Heureusement pour Pékin, Rio partage son refus – pour une raison plus prosaïque : à 170MM$, BHP mégote. C’est ce qui a convaincu la NDRC, (National Development and Reform Commission), chef d’orchestre de l’économie chinoise, d’inciter Baosteel, aciérie n°2, à céder à l’exigence de Rio, et de lui accorder des hausses annuelles entre + 80% et + 96,5%. Par comparaison, le Brésilien Vale en février, n’avait obtenu que 71%.

Les experts spéculent que Baosteel a voulu briser le front australien. Jusqu’alors, les fournisseurs mondiaux suivaient le prix d’un contrat de référence. Mais en surenchérissant, Rio a transgressé et à son tour, BHP exige plus, afin de prouver aux actionnaires qu’il est, face à Rio, le groupe capable d’arracher la meilleure valorisation du minerai aussie. Prochaine étape: afin de défendre son alliance avec Rio Tinto, Pékin pousse ses aciéries au boycott de BHP. Et logiquement, l’étape suivante devrait être, de la part de BHP, un peu de beurre dans les épinards de son OPA…

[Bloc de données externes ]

Lemma C7_no_validation_witness :
  data_get (job malformed_options) "hipchat" = VDict malformed_options
  /\ renderable default_limit malformed_options
  /\ ~ raises_at default_limit (job malformed_options) empty_job
  /\ exists s' blk,
       run_at default_limit (job malformed_options) empty_job = (s', Ok tt)
       /\ added "properties" (doc s') = Some blk
       /\ field "notifyFailure" blk = Some (PStr (lower "Sometimes")).
Proof.
  split; [reflexivity|]. split; [exact renderable_malformed_options|].
  destruct (C7_no_validation default_limit (job malformed_options)
              malformed_options empty_job eq_refl
              renderable_malformed_options) as [Hno Henc].
  split; [exact Hno|].
  apply (Henc eq_refl "notify-failure" "notifyFailure" (PStr "Sometimes")).
  - unfold notify_keys. do 4 apply list_elem_of_further.
    apply list_elem_of_here.
  - reflexivity.
  - discriminate.
  - reflexivity.
Defined.

(** * More of [gen_xml] *)

(** ** The log *)


(** ** The failures *)

Lemma str_raises_dict_get (limit : Z) (d : gmap string Scalar) (k : string)
    (dflt : Scalar) :
  str_raises limit dflt = false ->
  str_raises limit (dict_get d k dflt) = true <-> too_long limit d k.
Proof.
  intros Hd. unfold dict_get, too_long.
  destruct (d !! k) as [v|]; simpl; split.
  - intros H. by exists v.
  - by intros (v' & [= <-] & H).
  - congruence.
  - by intros (v' & ? & _).
Qed.

Lemma too_long_not_None (limit : Z) (d : gmap string Scalar) (k : string) :
  too_long limit d k -> is_not_None (dict_get d k PNone) = true.
Proof. intros (v & Hv & Hr). unfold dict_get. rewrite Hv. by destruct v. Qed.

Lemma start_fill_None (limit : Z) (d : gmap string Scalar) :
  start_fill limit d = None <->
  too_long limit d "notify-start"
  \/ (str_of d "notify-start" = "" /\ too_long limit d "start-notify").
Proof.
  unfold start_fill. split.
  - destruct (start_given d); [|done].
    destruct (str_raises limit (dict_get d "notify-start" (PStr ""))) eqn:E1.
    { intros _. left. by apply (str_raises_dict_get limit d _ (PStr "")). }
    destruct (String.eqb (str_of d "notify-start") "") eqn:E2; [|done].
    simpl.
    destruct (str_raises limit (dict_get d "start-notify" (PStr ""))) eqn:E3;
      [|done].
    intros _. right. split; [by apply String.eqb_eq|].
    by apply (str_raises_dict_get limit d _ (PStr "")).
  - intros H.
    assert (start_given d = true) as ->.
    { unfold start_given. apply orb_true_iff.
      destruct H as [H|[_ H]]; [right|left]; by eapply too_long_not_None. }
    destruct H as [H|[H1 H2]].
    + apply (str_raises_dict_get limit d _ (PStr "")) in H; [|done].
      by rewrite H.
    + destruct (str_raises limit (dict_get d "notify-start" (PStr "")));
        [done|].
      rewrite H1. simpl.
      apply (str_raises_dict_get limit d _ (PStr "")) in H2; [|done].
      by rewrite H2.
Qed.

Lemma notify_fill_None (limit : Z) (d : gmap string Scalar) (k t : string) :
  notify_fill limit d k t = None <-> too_long limit d k.
Proof.
  unfold notify_fill. rewrite <- (str_raises_dict_get limit d k PNone) by done.
  by destruct (str_raises limit (dict_get d k PNone)).
Qed.

Lemma filled_stopped (steps : list (option (list Element))) :
  (filled steps).2 = false <-> None ∈ steps.
Proof.
  induction steps as [|[fs|] steps IH]; simpl.
  - split; [done|]. by intros ?%elem_of_nil.
  - destruct (filled steps) as [fs' ok]. simpl in *. rewrite IH.
    rewrite elem_of_cons. split; [by right|]. by intros [?|?].
  - split; [|done]. intros _. apply list_elem_of_here.
Qed.

(** The statements of an enabled call are stopped exactly when [str]
    fails on a switch it is applied to. *)
Lemma property_fill_str_fails (limit : Z) (d : gmap string Scalar) :
  (property_fill limit d).2 = false <-> str_fails limit d.
Proof.
  unfold property_fill. rewrite filled_stopped, !elem_of_cons.
  rewrite list_elem_of_fmap. unfold str_fails. split.
  - intros [?|[Hs|([k t] & Hn & Hkt)]]; [done|..].
    + symmetry in Hs. apply start_fill_None in Hs as [?|?]; auto.
    + right; right. exists k, t. split; [done|].
      by apply (notify_fill_None limit d k t).
  - intros [H|[H|(k & t & Hkt & H)]].
    + right; left. symmetry. apply start_fill_None. by left.
    + right; left. symmetry. apply start_fill_None. by right.
    + right; right. exists (k, t). split; [|done].
      symmetry. by apply notify_fill_None.
Qed.
(** The render pass clears the set first, so what it launches is tracked
    from the cleared state. *)
Lemma preRender_generated content config w :
  ∃ gen, generated (with_processed ∅ w) (preRender content config w).2 gen.
Proof.
  unfold preRender.
  assert (Hrest : tracks (
    let '(h, roots) := cheerio_load content in
    modify (with_nodes h);;
    each (each_callback config) (cheerio_select h roots "puml");;
    h' ← gets nodes;
    mret (cheerio_html h' roots))).
  { destruct (cheerio_load content) as [h roots].
    apply tracks_bind; [by apply tracks_modify|]; intros _.
    apply tracks_bind; [apply tracks_each, tracks_each_callback|]; intros _.
    apply tracks_bind; [apply tracks_gets|]; intros w'. apply tracks_ret. }
  destruct (Hrest (with_processed ∅ w)) as [gen Hgen].
  exists gen. exact Hgen.
Qed.

Lemma after_calls_generated config calls w :
  ∃ gen, generated w (after_calls config calls w) gen.
Proof.
  revert w. induction calls as [|c calls IH]; intros w; simpl.
  - exists []. by apply generated_nil.
  - destruct (tracks_generateDiagram c.1 c.2 config w) as [g1 H1].
    destruct (IH (generateDiagram c.1 c.2 config w).2) as [g2 H2].
    exists (g1 ++ g2)%list. by eapply generated_trans.
Qed.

Autre volet de cette bataille planétaire, Pékin via son marchand de fer Sinosteel, tente de prendre pour 1,5MM$ une part majeure dans Murchison, petit minéralier de l’Ouest australien. Sinosteel est déjà en train de contrôler contre son gré un autre minier, Midwest -Canberra a donné son feu vert. Mais voilà que Canberra lui interdit pour 90 jours toute mise sur Murchison (25/06), et préparerait d’ici là une loi interdisant à tout fonds souverain la prise majoritaire de firmes nationales : c’est un tournant «anti-chinois» de la part d’un Kevin Rudd qui cesse de revendiquer avec Pékin le rôle d’ami ou arbitre privilégié : face à l’offensive commerciale chinoise sans précédent, il protège les intérêts nationaux.

Signalons enfin les deux outsiders à l’affût :

[1] Chinalco, le roi chinois de l’aluminium, déjà maître de 9% de Rio Tinto, espère aller plus loin.

[2] Arcelor Mittal, bloqué aux portes de la Chine par la grande muraille d’acier, attend la fin de la consolidation interne, sous cinq ans, pour reprendre la majorité d’un des nouveaux géants -voire peut-être, se partager alors avec eux le monde !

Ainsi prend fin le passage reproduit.